*** Data for processing ***

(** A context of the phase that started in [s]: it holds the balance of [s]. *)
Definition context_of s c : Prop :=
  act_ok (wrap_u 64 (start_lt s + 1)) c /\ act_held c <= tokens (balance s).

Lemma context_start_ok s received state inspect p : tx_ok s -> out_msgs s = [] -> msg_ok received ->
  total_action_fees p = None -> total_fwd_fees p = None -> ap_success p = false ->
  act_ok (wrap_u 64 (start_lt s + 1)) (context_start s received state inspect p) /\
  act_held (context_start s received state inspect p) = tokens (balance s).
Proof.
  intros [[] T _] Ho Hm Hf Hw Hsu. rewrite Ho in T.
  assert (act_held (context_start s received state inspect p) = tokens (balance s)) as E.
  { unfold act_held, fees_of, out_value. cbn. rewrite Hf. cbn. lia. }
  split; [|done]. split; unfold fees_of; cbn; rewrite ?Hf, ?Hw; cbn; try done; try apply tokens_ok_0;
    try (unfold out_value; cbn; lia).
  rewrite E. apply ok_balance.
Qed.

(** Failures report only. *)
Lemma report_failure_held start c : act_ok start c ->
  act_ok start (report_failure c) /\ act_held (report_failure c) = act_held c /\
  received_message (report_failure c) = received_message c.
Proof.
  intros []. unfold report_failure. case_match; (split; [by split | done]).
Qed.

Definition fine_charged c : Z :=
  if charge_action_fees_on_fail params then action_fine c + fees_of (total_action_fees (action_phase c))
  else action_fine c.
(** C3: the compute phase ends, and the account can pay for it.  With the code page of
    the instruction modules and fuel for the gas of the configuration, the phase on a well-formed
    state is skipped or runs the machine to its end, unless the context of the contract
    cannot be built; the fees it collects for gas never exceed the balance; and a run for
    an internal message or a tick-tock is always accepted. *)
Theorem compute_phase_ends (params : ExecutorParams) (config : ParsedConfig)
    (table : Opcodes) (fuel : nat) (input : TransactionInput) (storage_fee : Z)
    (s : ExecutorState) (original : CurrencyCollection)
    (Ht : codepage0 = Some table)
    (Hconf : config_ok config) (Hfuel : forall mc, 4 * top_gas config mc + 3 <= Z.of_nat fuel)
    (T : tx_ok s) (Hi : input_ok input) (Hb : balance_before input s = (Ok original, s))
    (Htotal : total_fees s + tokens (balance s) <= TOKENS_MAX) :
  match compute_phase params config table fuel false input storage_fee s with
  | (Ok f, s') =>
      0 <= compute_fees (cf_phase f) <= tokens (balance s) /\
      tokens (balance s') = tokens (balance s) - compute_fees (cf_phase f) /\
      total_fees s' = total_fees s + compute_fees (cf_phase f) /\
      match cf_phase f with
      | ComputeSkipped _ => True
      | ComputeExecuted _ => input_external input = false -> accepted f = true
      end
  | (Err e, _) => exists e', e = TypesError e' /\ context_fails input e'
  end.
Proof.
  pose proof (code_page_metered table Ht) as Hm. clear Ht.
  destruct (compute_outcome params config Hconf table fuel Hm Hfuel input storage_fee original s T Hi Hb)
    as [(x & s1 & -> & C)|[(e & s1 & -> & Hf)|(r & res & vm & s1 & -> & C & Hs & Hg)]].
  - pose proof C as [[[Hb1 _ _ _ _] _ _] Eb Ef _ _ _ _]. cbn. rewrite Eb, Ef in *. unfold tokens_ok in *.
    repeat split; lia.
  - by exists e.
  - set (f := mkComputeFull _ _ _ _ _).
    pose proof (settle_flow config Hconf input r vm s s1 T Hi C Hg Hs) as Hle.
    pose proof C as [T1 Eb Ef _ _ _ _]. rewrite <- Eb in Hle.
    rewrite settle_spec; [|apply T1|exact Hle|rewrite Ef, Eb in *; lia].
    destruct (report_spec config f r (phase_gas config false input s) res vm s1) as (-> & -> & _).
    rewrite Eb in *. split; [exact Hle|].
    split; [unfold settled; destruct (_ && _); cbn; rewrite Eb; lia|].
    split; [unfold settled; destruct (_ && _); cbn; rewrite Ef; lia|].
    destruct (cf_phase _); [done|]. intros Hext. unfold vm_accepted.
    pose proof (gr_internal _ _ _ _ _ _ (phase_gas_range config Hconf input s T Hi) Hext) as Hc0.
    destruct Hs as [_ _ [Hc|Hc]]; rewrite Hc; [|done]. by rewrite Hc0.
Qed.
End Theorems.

*** End of Data for processing ***

Only a number is wanted here: how many lines above hold the string "rewrite"?

> [Exercise response]: 11